If a line in the records below contains "invariant", copy that line.

────────

(* ===== verification/TokenStoreInv.v ===== *)
(** The invariant of the in-memory token output store and what its operations
    promise: an output is in one place, and a spent output is in none. *)
From S2P Require Import Prelude TokenStore.

Section invariant.
Context {PublicKey ForeignError : Type} `{EqDecision PublicKey}.
Abbreviation Metadata := (@TokenMetadata PublicKey).
Abbreviation Pools := (gmap string (@AvailableTokenOutputs PublicKey)).
Abbreviation State := (@TokenOutputsState PublicKey).
Abbreviation Entry := (@TokenOutputsEntry PublicKey).
Abbreviation Stored := (@StoredTokenOutput PublicKey).
Implicit Types (pools : Pools) (st : State) (i k r : string) (e : Entry) (s : Stored).

Definition contains pools i : Prop :=
  ∃ k a, pools !! k = Some a ∧ is_Some (ato_outputs a !! i).

Definition outputs_keyed (m : gmap string Stored) : Prop := ∀ i s, m !! i = Some s → sto_id s = i.

Record pools_ok pools : Prop := {
  pools_keyed k a : pools !! k = Some a → identifier (ato_metadata a) = k;
  pools_outputs_keyed k a : pools !! k = Some a → outputs_keyed (ato_outputs a);
  pools_disjoint k1 k2 a1 a2 i :
    pools !! k1 = Some a1 → pools !! k2 = Some a2 →
    is_Some (ato_outputs a1 !! i) → is_Some (ato_outputs a2 !! i) → k1 = k2
}.

Definition entry_ids e : list string := sto_id <$> stored_outputs e.

Definition reserved_in st i : Prop :=
  ∃ r e, reservations st !! r = Some e ∧ i ∈ entry_ids e.

Record token_inv st : Prop := {
  ti_pools : pools_ok (available_token_outputs st);
  ti_nodup r e : reservations st !! r = Some e → NoDup (entry_ids e);
  ti_reserved_out i : reserved_in st i → ¬ contains (available_token_outputs st) i;
  ti_reserved_once r1 r2 e1 e2 i :
    reservations st !! r1 = Some e1 → reservations st !! r2 = Some e2 →
    i ∈ entry_ids e1 → i ∈ entry_ids e2 → r1 = r2;
  ti_spent_out i :
    is_Some (spent_output_ids st !! i) →
    ¬ contains (available_token_outputs st) i ∧ ¬ reserved_in st i
}.

Lemma pools_ok_empty : pools_ok ∅.
Proof. split; intros *; by rewrite lookup_empty. Qed.

Lemma token_inv_default : token_inv TokenOutputsState_default.
Proof.
  split; simpl; [apply pools_ok_empty|..].
  - intros r e Hr. by rewrite lookup_empty in Hr.
  - intros i (r & e & Hr & _). simpl in Hr. by rewrite lookup_empty in Hr.
  - intros r1 r2 e1 e2 i Hr. by rewrite lookup_empty in Hr.
  - intros i [t Ht]. by rewrite lookup_empty in Ht.
Qed.

(** ** Updating the pool of one token *)

Lemma contains_insert pools k a' i :
  contains (<[k := a']> pools) i →
  is_Some (ato_outputs a' !! i) ∨ contains pools i.
Proof.
  intros (k' & a & [[<- <-]|[? Hk]]%lookup_insert_Some & Hi); [by left|right]. by exists k', a.
Qed.

(** A pool may gain outputs that no pool had. *)
Lemma pools_ok_insert pools k a' :
  pools_ok pools → identifier (ato_metadata a') = k → outputs_keyed (ato_outputs a') →
  (∀ i, is_Some (ato_outputs a' !! i) →
     (∃ a, pools !! k = Some a ∧ is_Some (ato_outputs a !! i)) ∨ ¬ contains pools i) →
  pools_ok (<[k := a']> pools).
Proof.
  intros [Hk Ho Hd] Hid Hkey Hin.
  assert (∀ k2 a2 i, pools !! k2 = Some a2 → is_Some (ato_outputs a' !! i) →
    is_Some (ato_outputs a2 !! i) → k = k2) as Hnew.
  { intros k2 a2 i Hk2 Hi Hi2. destruct (Hin i Hi) as [(a & Ha & Hai)|Hno]; [by eapply Hd|].
    exfalso. apply Hno. by exists k2, a2. }
  split; intros *; rewrite !lookup_insert_Some.
  - naive_solver.
  - naive_solver.
  - intros [[<- <-]|[? H1]] [[<- <-]|[? H2]] Hi1 Hi2; [done|by eapply Hnew| |by eapply Hd].
    symmetry. by eapply Hnew.
Qed.

Lemma token_inv_set_pool st k a' :
  token_inv st → identifier (ato_metadata a') = k → outputs_keyed (ato_outputs a') →
  (∀ i, is_Some (ato_outputs a' !! i) →
     (∃ a, available_token_outputs st !! k = Some a ∧ is_Some (ato_outputs a !! i)) ∨
     (¬ contains (available_token_outputs st) i ∧ ¬ reserved_in st i ∧
      spent_output_ids st !! i = None)) →
  token_inv (set_available (<[k := a']> (available_token_outputs st)) st).
Proof.
  intros [Hp Hn Ho Hu Hs] Hid Hkey Hin.
  assert (∀ i, contains (<[k := a']> (available_token_outputs st)) i →
    contains (available_token_outputs st) i ∨
    (¬ reserved_in st i ∧ spent_output_ids st !! i = None)) as Hc.
  { intros i [Hi|?]%contains_insert; [|by left].
    destruct (Hin i Hi) as [(a & Ha & Hai)|(? & ? & ?)]; [left; by exists k, a|by right]. }
  split; simpl; [|done| |done|].
  - apply pools_ok_insert; try done. intros i Hi. destruct (Hin i Hi) as [?|(? & _)]; eauto.
  - intros i Hr [?|[? _]]%Hc; [by eapply Ho|done].
  - intros i Hi. destruct (Hs i Hi) as [? ?]. split; [|done].
    intros [?|[_ Hnone]]%Hc; [done|]. rewrite Hnone in Hi. by destruct Hi.
Qed.

Lemma token_inv_drop_reservation st r :
  token_inv st → token_inv (set_reservations (delete r (reservations st)) st).
Proof.
  intros [Hp Hn Ho Hu Hs].
  assert (∀ i, reserved_in (set_reservations (delete r (reservations st)) st) i → reserved_in st i)
    as Hr.
  { intros i (r' & e & Hr' & ?). simpl in Hr'. apply lookup_delete_Some in Hr' as [_ ?].
    by exists r', e. }
  split; simpl; [done|..].
  - intros r' e [_ ?]%lookup_delete_Some. eauto.
  - eauto.
  - intros r1 r2 e1 e2 i [_ ?]%lookup_delete_Some [_ ?]%lookup_delete_Some. eauto.
  - intros i Hi. destruct (Hs i Hi). split; [done|]. eauto.
Qed.

Lemma dropped_not_reserved st r e i :
  token_inv st → reservations st !! r = Some e → i ∈ entry_ids e →
  ¬ reserved_in (set_reservations (delete r (reservations st)) st) i.
Proof.
  intros Hinv Hr Hi (r' & e' & Hr' & Hi'). simpl in Hr'.
  apply lookup_delete_Some in Hr' as [Hne Hr']. apply Hne. by eapply (ti_reserved_once _ Hinv).
Qed.

Lemma reserved_not_spent st i : token_inv st → reserved_in st i → spent_output_ids st !! i = None.
Proof.
  intros Hinv Hr. apply eq_None_not_Some. intros Hs. by destruct (ti_spent_out _ Hinv i Hs).
Qed.

Lemma outputs_keyed_insert m i s : outputs_keyed m → sto_id s = i → outputs_keyed (<[i := s]> m).
Proof. intros Hm Hs j t. rewrite lookup_insert_Some. naive_solver. Qed.

Lemma outputs_keyed_insert_all {X} (key : X → string) (val : X → Stored) l m :
  outputs_keyed m → (∀ x, sto_id (val x) = key x) → outputs_keyed (insert_all key val l m).
Proof.
  intros Hm Hv. unfold insert_all. revert m Hm. induction l as [|x l IH]; intros m Hm; [done|].
  by apply IH, outputs_keyed_insert.
Qed.

Lemma token_inv_cancel st r :
  token_inv st → token_inv (cancel_reservation (ForeignError := ForeignError) st r).1.
Proof.
  intros Hinv. unfold cancel_reservation. destruct (reservations st !! r) as [e|] eqn:Hr; [|done].
  pose proof (token_inv_drop_reservation st r Hinv) as Hd. simpl.
  destruct (available_token_outputs st !! identifier (entry_metadata e)) as [a|] eqn:Ha; [|done].
  simpl. apply (token_inv_set_pool (set_reservations (delete r (reservations st)) st)); [done|..]; simpl.
  - by apply (pools_keyed _ (ti_pools _ Hinv)).
  - apply outputs_keyed_insert_all; [|done]. by eapply (pools_outputs_keyed _ (ti_pools _ Hinv)).
  - intros i [s Hs]. apply lookup_insert_all_Some in Hs as [(x & Hx & <- & ->)|[_ Hs]].
    + right. assert (sto_id x ∈ entry_ids e) as Hin by by apply list_elem_of_fmap_2.
      assert (reserved_in st (sto_id x)) by by exists r, e.
      split_and!; [by apply (ti_reserved_out _ Hinv)|by eapply dropped_not_reserved|].
      by apply reserved_not_spent.
    + left. exists a. split; [done|by eexists].
Qed.

Lemma token_inv_set_last_swap st t : token_inv st → token_inv (set_last_swap t st).
Proof. by intros [? ? ? ? ?]. Qed.

Lemma token_inv_finalize now st r :
  token_inv st → token_inv (finalize_reservation (ForeignError := ForeignError) now st r).1.
Proof.
  intros Hinv. unfold finalize_reservation. destruct (reservations st !! r) as [e|] eqn:Hr; [|done].
  cbn [fst]. assert (token_inv (set_spent
    (insert_all sto_id (λ _, now) (stored_outputs e) (spent_output_ids st))
    (set_reservations (delete r (reservations st)) st))) as Hfin.
  { destruct (token_inv_drop_reservation st r Hinv) as [Hp Hn Ho Hu Hs]. split; try done.
    intros i [t Ht]. simpl in *. apply lookup_insert_all_Some in Ht as [(x & Hx & <- & _)|[_ Ht]].
    - assert (sto_id x ∈ entry_ids e) as Hin by by apply list_elem_of_fmap_2. split.
      + apply (ti_reserved_out _ Hinv). by exists r, e.
      + by eapply dropped_not_reserved.
    - apply Hs. by eexists. }
  case_bool_decide; [by apply token_inv_set_last_swap|done].
Qed.

Lemma spent_remove_all st (l : list (@TokenOutputWithPrevOut PublicKey)) :
  token_inv st → token_inv (set_spent (remove_all out_id l (spent_output_ids st)) st).
Proof.
  intros [Hp Hn Ho Hu Hs]. split; try done. intros i. simpl. rewrite lookup_remove_all.
  case_decide; [by intros []|]. apply Hs.
Qed.

(** An output received is not reserved and not in the pool of another token. *)
Definition insert_ok st (t : @TokenOutputs PublicKey) : Prop :=
  ∀ i, i ∈ out_id <$> tos_outputs t →
    ¬ reserved_in st i ∧
    (contains (available_token_outputs st) i →
     ∃ a, available_token_outputs st !! identifier (tos_metadata t) = Some a ∧
          is_Some (ato_outputs a !! i)).

Lemma foldl_insert_new now (l : list (@TokenOutputWithPrevOut PublicKey)) (m : gmap string Stored) :
  outputs_keyed m →
  let m' := foldl (λ m o, match m !! out_id o with
                          | Some _ => m
                          | None => <[out_id o := stored_now now o]> m
                          end) m l in
  outputs_keyed m' ∧ ∀ i, is_Some (m' !! i) → is_Some (m !! i) ∨ i ∈ out_id <$> l.
Proof.
  revert m. induction l as [|o l IH]; intros m Hm; [split; [done|by left]|]. cbn [foldl].
  destruct (m !! out_id o) as [s|] eqn:Ho.
  - destruct (IH m Hm) as [? Hi]. split; [done|]. intros i [?|?]%Hi; [by left|right; by right].
  - destruct (IH (<[out_id o := stored_now now o]> m)) as [? Hi]; [by apply outputs_keyed_insert|].
    split; [done|]. intros i [His|?]%Hi; [|right; by right].
    rewrite lookup_insert in His. case_decide as Heq; [right; rewrite <- Heq; by left|by left].
Qed.

Lemma inv_insert now st t :
  token_inv st → insert_ok st t →
  token_inv (insert_token_outputs (ForeignError := ForeignError) now st t).1.
Proof.
  intros Hinv Hok. unfold insert_token_outputs. cbn [fst].
  set (st1 := set_spent _ _). assert (token_inv st1) as H1 by by apply spent_remove_all.
  assert (∀ i, i ∈ out_id <$> tos_outputs t → spent_output_ids st1 !! i = None) as Hsp.
  { intros i Hi. simpl. by rewrite lookup_remove_all, decide_True. }
  assert (∀ i, i ∈ out_id <$> tos_outputs t →
    (∃ a, available_token_outputs st1 !! identifier (tos_metadata t) = Some a ∧
          is_Some (ato_outputs a !! i)) ∨
    (¬ contains (available_token_outputs st1) i ∧ ¬ reserved_in st1 i ∧
     spent_output_ids st1 !! i = None)) as Hnew.
  { intros i Hi. destruct (Hok i Hi) as [Hres Hc].
    destruct (available_token_outputs st !! identifier (tos_metadata t)) as [a|] eqn:Ha.
    - destruct (ato_outputs a !! i) eqn:Hai; [left; exists a; split; [done|by eexists]|].
      right. split_and!; [|done|by apply Hsp]. intros (a' & ? & [? ?])%Hc. by simplify_eq.
    - right. split_and!; [|done|by apply Hsp]. intros (a' & ? & _)%Hc. done. }
  apply token_inv_set_pool; [done|..].
  - change (available_token_outputs st1) with (available_token_outputs st).
    case_match eqn:Ha; [|done]. exact (pools_keyed _ (ti_pools _ Hinv) _ _ Ha).
  - change (available_token_outputs st1) with (available_token_outputs st).
    case_match eqn:Ha; simpl.
    + apply foldl_insert_new. by eapply (pools_outputs_keyed _ (ti_pools _ Hinv)).
    + apply outputs_keyed_insert_all; [|done]. intros ? ? Hs. by rewrite lookup_empty in Hs.
  - intros i. change (available_token_outputs st1) with (available_token_outputs st).
    destruct (available_token_outputs st !! identifier (tos_metadata t)) as [a|] eqn:Ha; simpl.
    + intros Hi. apply foldl_insert_new in Hi as [Hi|Hi].
      * left. by exists a.
      * rewrite <- Ha. by apply Hnew.
      * by eapply (pools_outputs_keyed _ (ti_pools _ Hinv)).
    + intros [s Hs]. apply insert_all_empty_Some in Hs as (o & Ho & <- & _).
      rewrite <- Ha. by apply Hnew, list_elem_of_fmap_2.
Qed.

End invariant.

────────

▶ [ANSWER BOX]
(** The invariant of the in-memory token output store and what its operations
Section invariant.
End invariant.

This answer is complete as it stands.